Raytrace wrote:While talking about things you recommend it is fairly difficult to NEVER reference things you don't -
Practice makes perfect. If you guys would at least try...
Also in a thread about recommended anime and manga, I think it is fair enough to question what is usually recommended.
Or do you want this thread to literally be a list of titles with reviews?
I'd like to, but I cannot force you gentlemen to use your willpower to be constructive, rather than post endless drivel about the childhood you will never get back, and the mainstream that will never accept you as being a cool cat. This has been a problem of half of the threads on this forum since 2000 at least, but the last 2-3 years have been obnoxious. I have nothing against your posts, of course, but the whinging really grates on my nerves, in the long distance.
Anyhow, I am going off-topic. Since nobody really gives a shit of being on-topic and feels authorized to rant endlessly, once at least one person starts the "heroin crackheads whinging session online" (with free fisting!), I'll write down my two cents, too. Eugenics comes for free, as usual.
On to other posts:
Drauch wrote:The pre-2000 anime fan didn't have access to anime? What?
There are loads of anime that were on VHS, Laser Disc, and even DVD before that point
And that was a small market for dedicated fans, rather than a big market of shows displayed on tv. France has a generation could "Albator generation" (Daft Punk's age, roughly), because of the influence of Matsumoto's anime on then-children, stemming from an anime shown on
free tv. When masses get good products for free, chances are that their average taste improves, for the most part. In fact you point out the problem in your post, which I do not quote again to keep my post short and readable. After all: HBO is not free, is it?
GP wrote: was recommending Megazone23 and illustrating in basically a single sentence its detachment of just about all anime... Not just modern.
Time to get really snarky: this one?
GP wrote:So yeah... what the fuck happened to the industry from the 90's on? Worth another thread.

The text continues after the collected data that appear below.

Definition popNextStreamableAction (env : Env) (st : t)
    : Result t (option DefragmentationAction) :=
  match map_begin (_pendingActionsByShards st) with
  | None => Ok None st
  | Some (shardId, pendingActions) =>
      match getShardVersion env shardId (_uuid st) with
      | None => Throw st
      | Some shardVersion =>
          let '(nextAction, pendingActions) :=
            match last (rangesToSplit pendingActions) with
            | Some (rangeToSplit, splitPoints) =>
                (Some (ActSplitInfoWithKeyPattern
                         (mkSplitInfoWithKeyPattern shardId (_nss st) shardVersion
                            (getMin rangeToSplit) (getMax rangeToSplit) splitPoints
                            (_uuid st) (_shardKey st))),
                 mkPendingActions (rangesToFindSplitPoints pendingActions)
                                  (removelast (rangesToSplit pendingActions)))
            | None =>
                match last (rangesToFindSplitPoints pendingActions) with
                | Some rangeToAutoSplit =>
                    (Some (ActAutoSplitVectorInfo
                             (mkAutoSplitVectorInfo shardId (_nss st) (_uuid st) shardVersion
                                (_shardKey st) (getMin rangeToAutoSplit)
                                (getMax rangeToAutoSplit) (_maxChunkSizeBytes st))),
                     mkPendingActions (removelast (rangesToFindSplitPoints pendingActions))
                                      (rangesToSplit pendingActions))
                | None => (None, pendingActions)
                end
            end in
          match nextAction with
          | Some _ =>
              let pending :=
                match rangesToFindSplitPoints pendingActions, rangesToSplit pendingActions with
                | [], [] => delete shardId (_pendingActionsByShards st)
                | _, _ => <[shardId := pendingActions]> (_pendingActionsByShards st)
                end in
              Ok nextAction
                 (with_pendingActionsByShards pending
                    (with_outstandingActions (wrapU64 (_outstandingActions st + 1)) st))
          | None => Ok None st
          end
      end
  end.

Definition popNextMigration (env : Env) (usedShards : gset ShardId) (st : t)
    : Result (t * gset ShardId) (option MigrateInfo) :=
  Ok None (st, usedShards).

(** [std::accumulate] over the sizes of the split points, in [int]. *)
Definition totalSize (splitPoints : SplitPoints) : Z :=
  foldl (fun size obj => wrapS32 (size + objsize obj)) 0 splitPoints.

Definition moreSplitPointsToReceive (env : Env) (splitPoints : SplitPoints) : bool :=
  BSONObjMaxUserSize env - 4096 <=? totalSize splitPoints.

Definition _abort (nextPhase : DefragmentationPhaseEnum) (st : t) : t :=
  mk (_nss st) (_uuid st) (_shardKey st) (_maxChunkSizeBytes st) ∅ (_outstandingActions st)
     true nextPhase.

(** The [ScopeGuard] of [applyActionResult]. *)
Definition scopedGuard (st : t) : t :=
  with_outstandingActions (wrapU64 (_outstandingActions st - 1)) st.

(** [onSuccess] of an AutoSplitVector action. *)
Definition onAutoSplitVectorSuccess (env : Env) (autoSplitVectorAction : AutoSplitVectorInfo)
    (splitPoints : SplitPoints) (st : t) : t :=
  match last splitPoints with
  | None => st
  | Some back =>
      let pendingActions :=
        entry (_pendingActionsByShards st) (asv_shardId autoSplitVectorAction) in
      let pendingActions :=
        mkPendingActions
          (rangesToFindSplitPoints pendingActions)
          (rangesToSplit pendingActions ++
           [(mkChunkRange (asv_minKey autoSplitVectorAction) (asv_maxKey autoSplitVectorAction),
             splitPoints)]) in
      let pendingActions :=
        if moreSplitPointsToReceive env splitPoints
        then mkPendingActions
               (rangesToFindSplitPoints pendingActions ++
                [mkChunkRange back (asv_maxKey autoSplitVectorAction)])
               (rangesToSplit pendingActions)
        else pendingActions in
      with_pendingActionsByShards
        (<[asv_shardId autoSplitVectorAction := pendingActions]> (_pendingActionsByShards st)) st
  end.

Definition applyActionResult (env : Env) (action : DefragmentationAction)
    (response : DefragmentationActionResponse) (st : t) : Result t unit :=
  if _aborted st then Ok tt (scopedGuard st)
  else
    match action with
    | ActAutoSplitVectorInfo autoSplitVectorAction =>
        match response with
        | RespSplitPoints status splitPoints =>
            handleActionResult status
              (Ok tt (scopedGuard
                        (onAutoSplitVectorSuccess env autoSplitVectorAction splitPoints st)))
              (let pendingActions :=
                 entry (_pendingActionsByShards st) (asv_shardId autoSplitVectorAction) in
               Ok tt (scopedGuard
                 (with_pendingActionsByShards
                    (<[asv_shardId autoSplitVectorAction :=
                         mkPendingActions
                           (rangesToFindSplitPoints pendingActions ++
                            [mkChunkRange (asv_minKey autoSplitVectorAction)
                                          (asv_maxKey autoSplitVectorAction)])
                           (rangesToSplit pendingActions)]> (_pendingActionsByShards st)) st)))
              (Ok tt (scopedGuard (_abort (getType st) st)))
        | _ => Fatal
        end
    | ActSplitInfoWithKeyPattern splitAction =>
        match response with
        | RespStatus splitResponse =>
            handleActionResult splitResponse
              (Ok tt (scopedGuard st))
              (let pendingActions :=
                 entry (_pendingActionsByShards st) (split_shardId splitAction) in
               Ok tt (scopedGuard
                 (with_pendingActionsByShards
                    (<[split_shardId splitAction :=
                         mkPendingActions
                           (rangesToFindSplitPoints pendingActions)
                           (rangesToSplit pendingActions ++
                            [(mkChunkRange (split_minKey splitAction) (split_maxKey splitAction),
                              split_splitKeys splitAction)])]> (_pendingActionsByShards st)) st)))
              (Ok tt (scopedGuard (_abort (getType st) st)))
        | _ => Fatal
        end
    | _ => Throw (scopedGuard st)
    end.

Definition isComplete (st : t) : bool :=
  bool_decide (_pendingActionsByShards st = ∅) && (_outstandingActions st =? 0).

End SplitChunksPhase.

(** ** DefragmentationPhase: the interface of the three phases *)

Inductive DefragmentationPhase :=
| MergeChunks (p : MergeChunksPhase.t)
| MoveAndMergeChunks (p : MoveAndMergeChunksPhase.t)
| SplitChunks (p : SplitChunksPhase.t).

Definition mapState {S S' A : Type} (f : S -> S') (r : Result S A) : Result S' A :=
  match r with
  | Ok a s => Ok a (f s)
  | Throw s => Throw (f s)
  | Fatal => Fatal
  | OutOfFuel => OutOfFuel
  end.

Module Phase.

Definition getType (ph : DefragmentationPhase) : DefragmentationPhaseEnum :=
  match ph with
  | MergeChunks p => MergeChunksPhase.getType p
  | MoveAndMergeChunks p => MoveAndMergeChunksPhase.getType p
  | SplitChunks p => SplitChunksPhase.getType p
  end.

My answer to your question, once more (like, fourth time in 2 years?): usual japanese approach to production, shrinking market, aging demographics, conservative approach to themes and tropes to be used in anime,... created a market in which well-written (good lines, decent characterization, proper plots) but not
intellectually challenging stories could flourish, and garbage would slowly but steadily increase in percentage (and lolis would triumph).
In other words, it's Japan going down the drain, the factor that is at fault here. Anime held well, but at a certain price: do not expect a new
Ashita no Joe (class 1968, btw: smart animes died in
70s, to be honest), any time soon. And even in the '80s, good, intelligent,
stimulating plots were not safe from the pit-falls of public stupidity: how much
Honneamise bombed, thanks to its remarkably well-thought plot, intelligent topics and original settings? Why
Megazone 23 became an OVA, as the sponsors retired the funding mid-season, when it had a great & innovative plot? What factors saved
Akira and
Ghost, instead? Etc.
In general, I do not see how CG or lack of mechas in space (i.e the shallow eye-candy) are a big issue, when plots lost bite at least 20 years ago, with some good exceptions (
Kenshin and its portrayal of the Meiji era). Authors do not dare much these days and, if they do, they usually tend to do it in a pretentious way:
Evangelion, but also
Ergo Proxy, and so on.
Oh, and lest I forget: for those of you who lament the demise of good sci-fi in anime...good sci-fi has been in bad shape for a while now, even at - no,
especially at - a literary level. Once more, anime is following general trends, unsurprisingly enough. Please remind me a good sci-fi tv show, or a good sci-fi movie (aside
Prometheus of course).
"The only desire the Culture could not satisfy from within itself was one common to both the descendants of its original human stock and the machines [...]: the urge not to feel useless."
I.M. Banks, "Consider Phlebas" (1988: 43).